Task requirements - Although the data below holds other lines too, output only those from the line with "(** [operator|(TraitId, TraitId)] *)" up to and including the line with "[return *this]. *)", exactly as they appear.

(Stored items)
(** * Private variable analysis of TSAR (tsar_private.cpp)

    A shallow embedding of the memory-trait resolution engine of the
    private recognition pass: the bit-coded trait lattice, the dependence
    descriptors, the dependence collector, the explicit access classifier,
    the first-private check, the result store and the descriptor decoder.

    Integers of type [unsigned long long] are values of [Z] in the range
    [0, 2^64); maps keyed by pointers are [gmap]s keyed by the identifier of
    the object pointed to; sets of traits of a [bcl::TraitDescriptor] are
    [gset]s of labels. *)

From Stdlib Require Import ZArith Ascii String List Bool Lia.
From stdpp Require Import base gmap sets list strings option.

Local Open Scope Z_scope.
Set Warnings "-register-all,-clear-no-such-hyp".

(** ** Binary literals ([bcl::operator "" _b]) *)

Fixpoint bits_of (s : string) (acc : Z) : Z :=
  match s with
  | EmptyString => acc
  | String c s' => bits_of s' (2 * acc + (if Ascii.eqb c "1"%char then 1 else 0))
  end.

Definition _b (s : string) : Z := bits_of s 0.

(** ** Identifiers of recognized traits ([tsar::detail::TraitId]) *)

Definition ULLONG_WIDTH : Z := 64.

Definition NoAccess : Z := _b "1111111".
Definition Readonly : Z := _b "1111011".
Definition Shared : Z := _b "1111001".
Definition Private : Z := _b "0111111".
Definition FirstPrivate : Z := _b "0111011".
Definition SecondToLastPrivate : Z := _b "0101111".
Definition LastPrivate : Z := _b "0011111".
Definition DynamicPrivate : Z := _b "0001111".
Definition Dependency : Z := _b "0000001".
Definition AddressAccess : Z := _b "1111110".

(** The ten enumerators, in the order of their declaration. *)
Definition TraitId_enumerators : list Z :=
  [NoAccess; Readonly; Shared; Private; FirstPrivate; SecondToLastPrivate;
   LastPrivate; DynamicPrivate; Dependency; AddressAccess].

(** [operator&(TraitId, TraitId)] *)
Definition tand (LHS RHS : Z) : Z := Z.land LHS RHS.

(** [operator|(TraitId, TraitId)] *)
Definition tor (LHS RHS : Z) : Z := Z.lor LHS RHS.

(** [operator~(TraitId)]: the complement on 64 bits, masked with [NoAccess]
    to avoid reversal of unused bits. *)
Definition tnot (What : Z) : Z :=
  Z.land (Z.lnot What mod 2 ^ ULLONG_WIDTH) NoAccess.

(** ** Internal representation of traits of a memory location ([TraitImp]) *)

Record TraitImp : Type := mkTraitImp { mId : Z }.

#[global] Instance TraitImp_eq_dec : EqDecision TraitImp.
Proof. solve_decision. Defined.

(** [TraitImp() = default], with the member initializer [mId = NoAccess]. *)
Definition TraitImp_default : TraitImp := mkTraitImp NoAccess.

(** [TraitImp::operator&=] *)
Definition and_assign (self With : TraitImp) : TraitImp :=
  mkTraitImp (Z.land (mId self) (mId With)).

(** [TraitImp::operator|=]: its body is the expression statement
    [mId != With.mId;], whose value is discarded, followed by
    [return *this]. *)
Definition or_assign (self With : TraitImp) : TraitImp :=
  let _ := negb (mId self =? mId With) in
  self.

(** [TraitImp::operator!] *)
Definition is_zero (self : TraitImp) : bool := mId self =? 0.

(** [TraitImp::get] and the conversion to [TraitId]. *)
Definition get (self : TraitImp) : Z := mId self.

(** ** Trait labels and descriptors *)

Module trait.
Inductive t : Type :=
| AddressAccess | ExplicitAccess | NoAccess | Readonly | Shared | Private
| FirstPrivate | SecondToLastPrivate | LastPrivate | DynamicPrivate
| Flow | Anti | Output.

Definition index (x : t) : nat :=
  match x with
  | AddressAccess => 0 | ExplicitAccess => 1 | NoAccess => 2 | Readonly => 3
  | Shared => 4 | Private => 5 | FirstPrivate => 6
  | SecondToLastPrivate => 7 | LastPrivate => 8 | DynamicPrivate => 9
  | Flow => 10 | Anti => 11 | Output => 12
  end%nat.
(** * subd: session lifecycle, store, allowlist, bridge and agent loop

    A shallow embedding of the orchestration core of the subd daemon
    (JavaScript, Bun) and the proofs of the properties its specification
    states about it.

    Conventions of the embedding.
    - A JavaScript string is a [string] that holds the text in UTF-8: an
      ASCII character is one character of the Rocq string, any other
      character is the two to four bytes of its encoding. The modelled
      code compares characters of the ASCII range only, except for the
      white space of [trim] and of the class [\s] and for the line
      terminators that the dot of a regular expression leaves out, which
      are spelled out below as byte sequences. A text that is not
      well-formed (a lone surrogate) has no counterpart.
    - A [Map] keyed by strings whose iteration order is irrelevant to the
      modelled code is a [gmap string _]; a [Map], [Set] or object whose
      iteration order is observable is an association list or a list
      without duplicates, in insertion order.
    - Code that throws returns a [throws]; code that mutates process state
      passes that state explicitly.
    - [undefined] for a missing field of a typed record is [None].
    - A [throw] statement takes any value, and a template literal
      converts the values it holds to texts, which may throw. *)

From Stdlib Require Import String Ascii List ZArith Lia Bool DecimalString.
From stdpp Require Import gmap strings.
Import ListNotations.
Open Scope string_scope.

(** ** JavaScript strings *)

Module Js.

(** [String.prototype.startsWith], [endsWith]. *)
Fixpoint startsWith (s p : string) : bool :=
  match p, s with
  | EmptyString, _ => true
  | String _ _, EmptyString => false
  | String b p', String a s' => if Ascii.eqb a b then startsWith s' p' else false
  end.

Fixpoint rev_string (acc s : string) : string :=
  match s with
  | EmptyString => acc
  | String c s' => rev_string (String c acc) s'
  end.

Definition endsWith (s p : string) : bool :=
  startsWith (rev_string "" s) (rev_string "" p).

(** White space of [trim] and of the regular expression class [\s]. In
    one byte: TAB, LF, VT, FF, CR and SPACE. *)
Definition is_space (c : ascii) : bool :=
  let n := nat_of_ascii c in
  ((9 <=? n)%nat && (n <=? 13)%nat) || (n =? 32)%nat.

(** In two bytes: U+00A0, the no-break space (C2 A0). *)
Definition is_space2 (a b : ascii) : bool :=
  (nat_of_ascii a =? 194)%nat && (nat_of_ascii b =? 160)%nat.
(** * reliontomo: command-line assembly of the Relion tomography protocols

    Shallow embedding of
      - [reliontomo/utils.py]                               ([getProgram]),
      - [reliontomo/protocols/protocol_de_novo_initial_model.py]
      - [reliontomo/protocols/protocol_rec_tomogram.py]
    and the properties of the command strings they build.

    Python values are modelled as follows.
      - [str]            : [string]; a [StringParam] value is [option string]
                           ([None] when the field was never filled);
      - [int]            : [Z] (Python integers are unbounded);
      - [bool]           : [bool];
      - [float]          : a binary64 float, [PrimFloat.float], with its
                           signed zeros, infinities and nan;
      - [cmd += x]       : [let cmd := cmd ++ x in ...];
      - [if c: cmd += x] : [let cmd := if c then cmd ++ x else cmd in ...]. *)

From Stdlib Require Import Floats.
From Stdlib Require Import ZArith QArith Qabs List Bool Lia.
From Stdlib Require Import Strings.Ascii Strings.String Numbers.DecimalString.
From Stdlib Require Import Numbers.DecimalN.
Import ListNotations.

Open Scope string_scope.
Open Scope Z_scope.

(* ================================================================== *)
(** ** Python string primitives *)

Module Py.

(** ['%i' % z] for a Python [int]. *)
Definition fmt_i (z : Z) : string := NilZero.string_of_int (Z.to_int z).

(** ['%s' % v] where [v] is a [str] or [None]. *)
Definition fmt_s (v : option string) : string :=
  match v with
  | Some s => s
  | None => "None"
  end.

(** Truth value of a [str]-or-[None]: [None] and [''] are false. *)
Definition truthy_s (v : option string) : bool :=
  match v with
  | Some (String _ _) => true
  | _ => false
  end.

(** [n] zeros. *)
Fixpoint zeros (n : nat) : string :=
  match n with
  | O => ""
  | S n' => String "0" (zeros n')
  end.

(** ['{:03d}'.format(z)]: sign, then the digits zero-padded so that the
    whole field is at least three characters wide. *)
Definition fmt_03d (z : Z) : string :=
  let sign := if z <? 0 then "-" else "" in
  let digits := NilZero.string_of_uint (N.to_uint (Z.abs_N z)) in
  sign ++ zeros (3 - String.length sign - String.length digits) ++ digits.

Task answer -
(** [operator|(TraitId, TraitId)] *)
Definition tor (LHS RHS : Z) : Z := Z.lor LHS RHS.

(** [operator~(TraitId)]: the complement on 64 bits, masked with [NoAccess]
    to avoid reversal of unused bits. *)
Definition tnot (What : Z) : Z :=
  Z.land (Z.lnot What mod 2 ^ ULLONG_WIDTH) NoAccess.

(** ** Internal representation of traits of a memory location ([TraitImp]) *)

Record TraitImp : Type := mkTraitImp { mId : Z }.

#[global] Instance TraitImp_eq_dec : EqDecision TraitImp.
Proof. solve_decision. Defined.

(** [TraitImp() = default], with the member initializer [mId = NoAccess]. *)
Definition TraitImp_default : TraitImp := mkTraitImp NoAccess.

(** [TraitImp::operator&=] *)
Definition and_assign (self With : TraitImp) : TraitImp :=
  mkTraitImp (Z.land (mId self) (mId With)).

(** [TraitImp::operator|=]: its body is the expression statement
    [mId != With.mId;], whose value is discarded, followed by
    [return *this]. *)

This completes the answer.